As I said it's all the more outrageous because there is almost no use case for it. Almost nobody goes from London to Manchester at 7am on Monday (say) then returns at 7am on Tuesday (say). They will mostly go out in the morning and back either the same or next evening (or an evening later in the week) - and for all those use cases the appropriate non-split walk-up fare[1] is an Anytime Single out, then buy an Off Peak Single[2] back when you know which day you're returning.
It's outrageous in the other direction too, but there is at least a use-case for it, being as there are evening peak restrictions for the journey the other way round on days other than Fridays. But I bet your classic weekly commuter (out Mon AM, back Fri PM) is still buying an Anytime Return even though they now don't need to!
[1] As Advances are only sold as singles, I don't think you can call combining two singles for a period return journey a split.
[2] This is obviously cheaper if done online as a SVH.
£212.45 is the fare that VT's own website offers for a customer who inputs this journey. I'm surprised they did not make that point themselves. £125.55 could have been saved by booking on her phone stood in the ticket office at London Euston, and collecting the tickets straight away.
Plus Sky are rich calling Virgin a rip off, especially Sky Sports, but that's another matter....
And yes, it's an outrageous amount of money. But the rail fare system isn't designed for the average person in the street / tabloid journo to understand, is it?
Exactly all the wa**ers are doing is trying to stir ****. It's all the media do. I hate them. If you turned up at Manchester and really needed a last minute train to London changing at stoke or Crewe for London north western would save you most of the money compared to open return on virgin direct. It's utter bollocksBut that wouldn’t make for as much concocted media outrage.
Like booking it a day in advance for £85...
If Sky were having a go about Virgin's high train fares, I would point out that Sky's TV package prices are pretty outrageous too, with no opportunity to "split", either.
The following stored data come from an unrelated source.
(* ===== verification/StaffService.v ===== *)
(** * StaffService: the directory of staff users

    [internal/staff/service.go]: users are created, assigned, disabled and given
    passwords by issuer operators, each change in one control transaction with
    its record and its authentication audit. *)

From S2P Require Import Prelude Json Domain Stores Vault World ShardTx Idempotency AuthTypes Base64 Password ControlStore.
Open Scope string_scope.
Open Scope list_scope.
Open Scope Z_scope.

Definition staff_replayLifetime : Z := 7 * 24 * hour.
Definition staff_problem (status : Z) (code detail : string) : error := ErrProblem status code detail.

(** [userJSON]: a Go map, so the members are sorted; never the password hash. *)
Definition userJSON (user : DirectoryUser) : json := JObj [
  ("created_at", JTime (DirectoryUser_CreatedAt user));
  ("entity_id", if DirectoryUser_EntityID user != "" then JStr (DirectoryUser_EntityID user) else JNull);
  ("id", JStr (DirectoryUser_ID user)); ("role", JStr (DirectoryUser_Role user));
  ("status", JStr (DirectoryUser_Status user)); ("updated_at", JTime (DirectoryUser_UpdatedAt user));
  ("username", JStr (DirectoryUser_Username user))].

Definition ListUsers : M (list json) := users ← Users; mret (List.map userJSON users).
Definition GetUser (id : string) : M json := user ← User id; mret (userJSON user).

Section Service.
Context (IDKey : string -> string -> Z -> Z -> Z -> Z -> string).
Context (hmac : string -> string -> string) (fingerprinter : Fingerprinter) (shardID : string).

Definition staff_centralIdempotency (scope key body : string) : M (option json) :=
  now ← time_now;
  r ← try (CentralClaimIdempotency (MkCentralIdempotencyClaim scope key (Fingerprint hmac fingerprinter body) now
             (now + staff_replayLifetime)));
  match r with
  | inl err =>
      if errors_is err ErrIdempotencyConflict then
        throw (staff_problem 409 "idempotency_conflict" "Idempotency-Key was previously used for a different request.")
      else throw err
  | inr replay =>
      mret (if CentralIdempotencyReplay_Found replay then Some (CentralIdempotencyReplay_Response replay) else None)
  end.

(** [entityID != "" && !s.tenant.Active(ctx, entityID)]. *)
Definition require_assignment (entityID : string) : M unit :=
  if entityID == "" then mret tt
  else
    active ← Active shardID entityID;
    if active : bool then mret tt
    else throw (staff_problem 400 "invalid_request" "The bank assignment must be active.").

Definition staff_not_found : error := staff_problem 404 "not_found" "The requested resource does not exist.".

(** The end of every change: the audit event, the record, the commit. *)
Definition conclude (scope key : string) (status : Z) (user : DirectoryUser) (event subject entityID actor requestID : string)
    : M (Z * json) :=
  let raw := userJSON user in
  RecordAuthenticationAudit (MkAuthenticationAudit event actor subject entityID requestID) ;;
  CentralFinishIdempotency scope key status raw subject ;;
  control_commit ;;
  mret (status, raw).

Definition CreateUserWorkflow (principal : Principal) (key body username password role entityID requestID : string)
    : M (Z * json) :=
  control_transaction ;;
  with_defer control_rollback (
    let scope := "users.create.actor." +:+ Principal_UserID principal in
    replay ← staff_centralIdempotency scope key body;
    match replay with
    | Some replay => mret (201, replay)
    | None =>
        require_assignment entityID ;;
        hash ← HashPassword IDKey password;
        user ← CreateUser (MkStaffUserCreate (to_lower (trim_space username)) hash role entityID (Principal_UserID principal));
        conclude scope key 201 user "user_provision" (DirectoryUser_ID user) entityID (Principal_UserID principal) requestID
    end).

Definition UpdateUserWorkflow (principal : Principal) (id key body role entityID status requestID : string) : M (Z * json) :=
  control_transaction ;;
  with_defer control_rollback (
    let scope := (if status != "" then "users.disable." else "users.update.") +:+ id +:+ ".actor." +:+ Principal_UserID principal in
    replay ← staff_centralIdempotency scope key body;
    match replay with
    | Some replay => mret (200, replay)
    | None =>
        require_assignment entityID ;;
        user ← (if role != "" then UpdateUserRole id role entityID (Principal_UserID principal)
                else UpdateUserStatus id status (Principal_UserID principal));
        match user with
        | None => throw staff_not_found
        | Some user => conclude scope key 200 user scope id "" (Principal_UserID principal) requestID
        end
    end).

Definition SetUserPasswordWorkflow (principal : Principal) (id key body password requestID : string) : M (Z * json) :=
  control_transaction ;;
  with_defer control_rollback (
    let scope := "users.set_password." +:+ id +:+ ".actor." +:+ Principal_UserID principal in
    replay ← staff_centralIdempotency scope key body;
    match replay with
    | Some replay => mret (200, replay)
    | None =>
        hash ← HashPassword IDKey password;
        user ← UpdateUserPassword id hash (Principal_UserID principal);
        match user with
        | None => throw staff_not_found
        | Some user => conclude scope key 200 user "user_password_reset" id "" (Principal_UserID principal) requestID
        end
    end).
End Service.
Lemma provision_bank_resumes_witness :
  w_control (toy_provision bank_world).2 = w_control bank_world \/
  exists id r w3, toy_provision (quietly (toy_provision bank_world).2) = (r, w3) /\
    (exists raw, r = inr (201, raw)) /\ active_route "shard-1" id (w_control w3) /\ provisioned "REF-2" "New" id (w_shard w3).
Proof.
  destruct (toy_provision bank_world).1 as [e|a] eqn:E; [|exfalso; by vm_compute in E].
  pose proof (run_result _ _ E) as Hrun.
  assert (Ht : w_clock (quietly (toy_provision bank_world).2) < w_clock bank_world + bank_replayLifetime) by (by vm_compute).
  exact (provision_bank_resumes toy_hmac toy_fp "shard-1" toy_principal "key-1" "body" "REF-2" "New" "request" bank_world e
    _ _ Hrun eq_refl ltac:(vm_compute; reflexivity) toy_routed (proj1 (quietly_same _)) (proj1 (proj2 (quietly_same _)))
    (proj2 (proj2 (quietly_same _))) Ht).
Defined.

(** A request for the reference of another bank reserves a route for good: each
    repetition fails as the request did, and the route stays provisioning. *)
Abbreviation taken_provision := (ProvisionBankWorkflow toy_hmac toy_fp "shard-1" toy_principal "key-1" "body" "REF" "New" "request").
Definition stuck_routes (w : world) : list string :=
  List.map fst (List.filter (fun q => ro_placement_status q.2 == "provisioning") (map_to_list (routes (w_control w)))).
Example taken_reference_stuck :
  let w1 := (taken_provision (quietly bank_world)).2 in
  (taken_provision (quietly bank_world)).1 = inl (ErrDb unique_violation) /\ length (stuck_routes w1) = 1%nat /\
  (taken_provision w1).1 = inl (ErrDb unique_violation) /\ stuck_routes (taken_provision w1).2 = stuck_routes w1.
Proof. vm_compute. auto. Qed.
Having a bash at high peak rail fares is easy journalism really, but they don't offer any solutions.
Nor do they remember it was BR who invented high peak fares/restrictions in the first place, to help pay for WCML electrification (later applied to other intercity lines as improved services came in).
Now that's relevant to rail, because telecoms are likewise regarded as a public utility and their charges are overseen by a well paid central government appointed Regulator. So you have to ask, in both cases, what has the Regulator been doing to allow such excessive charging in a regulated public service where there is a single dominant company. Isn't that what Regulators are being paid to prevent in the first place.
The only case in which an SOR is a regulated fare is where the operator has chosen to make a previous 2003/4 Saver into an SOR. Northern are the main operator have done this (having converted their ex-8A SVRs primarily to SORs or SHRs). In terms of non-'Saver' tickets, it's only season tickets and SDRs that are regulated.